**ACTIVITY**. Locate each line in the records containing "exactly". Copy it.

(Stored data)
(* ===== verification/Http.v ===== *)
(** * HTTP framing of the login conversation (softether_protocol.c)

    The server's answers are read header byte by header byte and then exactly
    as long as announced, so that nothing of the data channel behind them is
    consumed. This file holds the strict Content-Length parser, the C string
    search, the reader and the two requests the client posts.

    A pointer into a character array is the list of the bytes from it to the
    end of the array: a search that finds neither its token nor a NUL before
    the end is [Ub]. [stack n] are the uninitialised contents of a local array
    of [n] bytes. *)
From stdpp Require Import functions strings.
From S2P Require Import Prelude Bytes Ring Crypto Conn.

(** A string literal as bytes. *)
Fixpoint str (s : string) : list Z :=
  match s with
  | String.EmptyString => []
  | String.String a s => Z.of_N (Ascii.N_of_ascii a) :: str s
  end.

Definition CR : Z := 13.
Definition LF : Z := 10.
Definition crlf : list Z := [CR; LF].
Definition N11_MAX_CONTENT_LENGTH : Z := 64 * 1024 * 1024.

Definition is_blank (c : Z) : bool := (c =? 32) || (c =? 9).
Definition is_digit (c : Z) : bool := (48 <=? c) && (c <=? 57).

(** ** The value of a Content-Length header *)

Fixpoint skip_blanks (s : list Z) : res (list Z) :=
  match s with
  | [] => Ub
  | c :: s' => if is_blank c then skip_blanks s' else Ok s
  end.

(** The digits; [None] beyond the maximum. *)
Fixpoint parse_digits (v : Z) (s : list Z) : res (option (Z * list Z)) :=
  match s with
  | [] => Ub
  | c :: s' =>
      if is_digit c then
        let v := v * 10 + (c - 48) in
        if v >? N11_MAX_CONTENT_LENGTH then Ok None else parse_digits v s'
      else Ok (Some (v, s))
  end.

(** The value may end at the end of the string, a line end or a blank. *)
Definition ends_value (c : Z) : bool := (c =? 0) || (c =? CR) || (c =? LF) || is_blank c.

Definition parse_content_length (s : list Z) : res Z :=
  s ← skip_blanks s;
  if hd 0 s =? 0 then Ok 0 else
  if negb (is_digit (hd 0 s)) then Ok (-1) else
  r ← parse_digits 0 s;
  match r with
  | None => Ok (-1)
  | Some (v, s) => Ok (if ends_value (hd 0 s) then v else -1)
  end.

(** ** Searching a string *)

(** The token is at the head of the array. *)
Fixpoint match_at (tok s : list Z) : res bool :=
  match tok, s with
  | [], _ => Ok true
  | _, [] => Ub
  | t :: tok, c :: s => if c =? t then match_at tok s else Ok false
  end.

(** [strstr]: the array from the first match on. *)
Fixpoint strstr (s tok : list Z) : res (option (list Z)) :=
  m ← match_at tok s;
  if (m : bool) then Ok (Some s) else
  match s with
  | [] => Ub
  | c :: s' => if c =? 0 then Ok None else strstr s' tok
  end.

(** The announced length: -1 when malformed, 0 when there is none. *)
Definition announced_length (buf : list Z) : res Z :=
  s ← strstr buf (str "Content-Length: ");
  s ← match s with Some s => Ok (Some s) | None => strstr buf (str "content-length: ") end;
  match s with None => Ok 0 | Some s => parse_content_length (dr 16 s) end.

(** ** Formatting *)

(** [%u]: the decimal digits, ten at most. *)
Fixpoint dec_digits (fuel : nat) (n : Z) (acc : list Z) : list Z :=
  match fuel with
  | O => acc
  | S fuel => let acc := 48 + n mod 10 :: acc in if n / 10 =? 0 then acc else dec_digits fuel (n / 10) acc
  end.
Definition dec (n : Z) : list Z := dec_digits 10 n [].

(** [snprintf] into an array: its contents afterwards, and the length the text
    would have had. *)
Definition snprintf (arr text : list Z) : res (list Z * Z) :=
  arr ← blit (tk (len arr - 1) text ++ [0]) 0 arr; Ok (arr, len text).

Definition watermark : list Z := str "VPNCONNECT".

Definition connect_post (server_ip : list Z) : list Z :=
  str "POST /vpnsvc/connect.cgi HTTP/1.1" ++ crlf ++
  str "Host: " ++ server_ip ++ crlf ++
  str "Content-Type: image/jpeg" ++ crlf ++
  str "Connection: Keep-Alive" ++ crlf ++
  str "Content-Length: " ++ dec (len watermark) ++ crlf ++ crlf.

Definition vpn_post (date server_ip : list Z) (pack_len : Z) : list Z :=
  str "POST /vpnsvc/vpn.cgi HTTP/1.1" ++ crlf ++
  str "Date: " ++ date ++ crlf ++
  str "Host: " ++ server_ip ++ crlf ++
  str "Keep-Alive: timeout=15; max=19" ++ crlf ++
  str "Connection: Keep-Alive" ++ crlf ++
  str "Content-Type: application/octet-stream" ++ crlf ++
  str "Content-Length: " ++ dec pack_len ++ crlf ++ crlf.

Section http.
Context {U : Type} (malloc_ok : Z -> bool) (stack : Z -> list Z).
Abbreviation M := (St (cworld U)).

(** A request formatted into a local array of [cap] bytes, with its body sent
    in one write; false for a failure. *)
Definition post (ssl cap : Z) (text body : list Z) : M bool :=
  '(http_hdr, hdr_len) ← lift (snprintf (stack cap) text);
  if negb (malloc_ok (hdr_len + len body)) then mret false else
  head ← lift (fetch 0 hdr_len http_hdr);
  e ← ssl_write ssl (head ++ body);
  mret (match e with WrRoom n => n >? 0 | _ => false end).

(** ** Reading an answer *)

(** The header loop: the array, the bytes read, and whether the blank line was
    found; [None] when a read fails. *)
Fixpoint read_headers (fuel : nat) (ssl buf_size : Z) (buf : list Z) (hdr_len : Z) :
  M (option (list Z * Z * bool)) :=
  match fuel with
  | O => fun _ => Err
  | S fuel =>
      if negb (hdr_len <? buf_size - 1) then mret (Some (buf, hdr_len, false)) else
      e ← ssl_read ssl 1;
      match e with
      | RdData bs =>
          if len bs =? 0 then mret None else
          buf ← lift (blit bs hdr_len buf);
          let hdr_len := hdr_len + 1 in
          tail ← lift (if hdr_len >=? 4 then fetch (hdr_len - 4) 4 buf else Ok []);
          if bool_decide (tail = [CR; LF; CR; LF]) then mret (Some (buf, hdr_len, true))
          else read_headers fuel ssl buf_size buf hdr_len
      | _ => mret None
      end
  end.

(** The body loop: [content_length] bytes behind the headers. *)
Fixpoint read_body (fuel : nat) (ssl : Z) (buf : list Z) (off content_length body_read : Z) : M (option (list Z)) :=
  if negb (body_read <? content_length) then mret (Some buf) else
  match fuel with
  | O => fun _ => Err
  | S fuel =>
      e ← ssl_read ssl (content_length - body_read);
      match e with
      | RdData bs =>
          if len bs =? 0 then mret None else
          buf ← lift (blit bs (off + body_read) buf);
          read_body fuel ssl buf off content_length (body_read + len bs)
      | _ => mret None
      end
  end.

(** The array, [*body_offset] and [*body_len]. *)
Record response := Response { r_buf : list Z; r_offset : Z; r_len : Z }.

Definition read_http_response (ssl buf_size : Z) : M (option response) :=
  h ← read_headers (Z.to_nat buf_size) ssl buf_size (stack buf_size) 0;
  match h with
  | None => mret None
  | Some (buf, hdr_len, found) =>
      if negb found then mret None else
      buf ← lift (blit [0] hdr_len buf);
      cl ← lift (announced_length buf);
      if cl <? 0 then mret None else
      if negb (cl >? 0) then mret (Some (Response buf hdr_len 0)) else
      if hdr_len + cl >? buf_size then mret None else
      b ← read_body (Z.to_nat cl) ssl buf hdr_len cl 0;
      mret (match b with None => None | Some buf => Some (Response buf hdr_len cl) end)
  end.

(** One of two tokens is in the array. *)
Definition has_either (buf t1 t2 : list Z) : res bool :=
  a ← strstr buf t1;
  match a with Some _ => Ok true | None => b ← strstr buf t2; Ok (bool_decide (is_Some b)) end.

Definition http_ok (buf : list Z) : res bool := has_either buf (str "HTTP/1.1 200") (str "HTTP/1.0 200").
End http.
(* ===== verification/HttpSpec.v ===== *)
(** * What the HTTP reader promises

    [announced] is a reference for the announced length: the text after the
    first Content-Length header of a C string, read as blanks, digits and a
    delimiter. The reader computes it, stays inside its array for every stream
    and, however TLS cuts the stream, takes exactly one header and the body it
    announces. *)
From stdpp Require Import functions strings.
From S2P Require Import Prelude Bytes Ring Pack PackSpec Crypto Conn ConnInv Http.

(** ** Reference definitions *)

Fixpoint take_while (p : Z -> bool) (s : list Z) : list Z :=
  match s with [] => [] | c :: s => if p c then c :: take_while p s else [] end.
Fixpoint drop_while (p : Z -> bool) (s : list Z) : list Z :=
  match s with [] => [] | c :: s' => if p c then drop_while p s' else s end.

Definition number_from (v : Z) (ds : list Z) : Z := fold_left (fun v c => v * 10 + (c - 48)) ds v.

(** The value of a Content-Length header: -1 when malformed, 0 when empty. *)
Definition content_length (s : list Z) : Z :=
  let s := drop_while is_blank s in
  let v := number_from 0 (take_while is_digit s) in
  match s, drop_while is_digit s with
  | [], _ => 0
  | c :: _, rest =>
      if negb (is_digit c) || (v >? N11_MAX_CONTENT_LENGTH) then -1 else
      match rest with [] => v | d :: _ => if ends_value d then v else -1 end
  end.

(** The text from the first occurrence of the token on. *)
Fixpoint find_tok (tok s : list Z) : option (list Z) :=
  if decide (tok `prefix_of` s) then Some s else
  match s with [] => None | _ :: s => find_tok tok s end.

Definition announced (buf : list Z) : Z :=
  let s := cstr buf in
  match find_tok (str "Content-Length: ") s with
  | Some t => content_length (dr 16 t)
  | None => match find_tok (str "content-length: ") s with
            | Some t => content_length (dr 16 t)
            | None => 0
            end
  end.

(** ** Strings in arrays *)

Definition nul_free (s : list Z) : Prop := Forall (fun c => c <> 0) s.
#[global] Instance nul_free_dec s : Decision (nul_free s).
Proof. unfold nul_free. apply _. Defined.

Lemma cstr_split l : 0 ∈ l -> exists j, l = cstr l ++ 0 :: j.
Proof.
  induction l as [|c l IH]; [by intros ?%elem_of_nil|]. intros [<-|Hl]%elem_of_cons.
  - by exists l.
  - cbn [cstr]. destruct (c =? 0) eqn:E; [exists l; by apply Z.eqb_eq in E as ->|].
    destruct (IH Hl) as [j Hj]. exists j. cbn. by rewrite <- Hj.
Qed.
Lemma cstr_nul_free l : nul_free (cstr l).
Proof.
  induction l as [|c l IH]; cbn; [constructor|]. destruct (c =? 0) eqn:E; constructor; [lia|done].
Qed.
Lemma cstr_app a j : cstr (a ++ 0 :: j) = cstr a.
Proof. induction a as [|c a IH]; [done|]. cbn. destruct (c =? 0); [done|]. by rewrite IH. Qed.

Lemma match_at_prefix tok a j : nul_free tok -> match_at tok (a ++ 0 :: j) = Ok (bool_decide (tok `prefix_of` a)).
Proof.
  intros Ht. revert a. induction Ht as [|t tok Hne Ht IH]; intros a.
  - rewrite bool_decide_eq_true_2 by apply prefix_nil. by destruct a.
  - destruct a as [|c a]; cbn [match_at app].
    + replace (0 =? t) with false by lia. rewrite bool_decide_eq_false_2; [done|]. by intros [? ?].
    + destruct (c =? t) eqn:E.
      * rewrite IH. f_equal. apply Z.eqb_eq in E as ->. apply bool_decide_ext. split; [apply prefix_cons|].
        apply prefix_cons_inv_2.
      * rewrite bool_decide_eq_false_2; [done|]. intros Hp%prefix_cons_inv_1. lia.
Qed.

Lemma strstr_eq s tok :
  strstr s tok = m ← match_at tok s;
    if (m : bool) then Ok (Some s) else
    match s with [] => Ub | c :: s' => if c =? 0 then Ok None else strstr s' tok end.
Proof. by destruct s. Qed.

Lemma strstr_find tok a j : nul_free tok -> nul_free a ->
  strstr (a ++ 0 :: j) tok = Ok ((fun t => t ++ 0 :: j) <$> find_tok tok a).
Proof.
  intros Ht. induction 1 as [|c a Hc Ha IH]; rewrite strstr_eq, match_at_prefix, bind_ok by done; cbn [find_tok app].
  - by case_decide; [rewrite bool_decide_eq_true_2|rewrite bool_decide_eq_false_2].
  - case_decide; [by rewrite bool_decide_eq_true_2|rewrite bool_decide_eq_false_2 by done].
    replace (c =? 0) with false by lia. apply IH.
Qed.

(** An array with a NUL in it can be searched. *)
Lemma strstr_ok tok l : nul_free tok -> 0 ∈ l -> exists r, strstr l tok = Ok r.
Proof.
  intros Ht Hl. destruct (cstr_split l Hl) as [j ->]. rewrite strstr_find; [by eexists|done|apply cstr_nul_free].
Qed.

Lemma find_tok_prefix tok s t : find_tok tok s = Some t -> tok `prefix_of` t.
Proof. induction s as [|c s IH]; cbn; case_decide; intros; by simplify_eq || auto. Qed.
Lemma find_tok_suffix tok s t : find_tok tok s = Some t -> t `suffix_of` s.
Proof.
  induction s as [|c s IH]; cbn; case_decide; intros E; simplify_eq; [done..|].
  by apply suffix_cons_r, IH.
Qed.

(** ** The number *)

Lemma number_from_ge ds v : 0 <= v -> Forall (fun c => is_digit c = true) ds -> v <= number_from v ds.
Proof.
  intros Hv Hd. revert v Hv. induction Hd as [|c ds Hc Hd IH]; intros v Hv; [cbn; lia|].
  cbn. unfold is_digit in Hc. specialize (IH (v * 10 + (c - 48)) ltac:(lia)). unfold number_from in IH. lia.
Qed.
Lemma take_while_all p s : Forall (fun c => p c = true) (take_while p s).
Proof. induction s as [|c s IH]; cbn; [constructor|]. destruct (p c) eqn:E; by constructor. Qed.
Lemma take_drop_while p s : take_while p s ++ drop_while p s = s.
Proof. induction s as [|c s IH]; [done|]. cbn. destruct (p c); cbn; [by rewrite IH|done]. Qed.
Lemma nul_free_drop_while p s : nul_free s -> nul_free (drop_while p s).
Proof. intros Hs. rewrite <- (take_drop_while p s) in Hs. by apply Forall_app in Hs as []. Qed.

**SOLUTION TO THIS EXERCISE**.
    The server's answers are read header byte by header byte and then exactly
    and, however TLS cuts the stream, takes exactly one header and the body it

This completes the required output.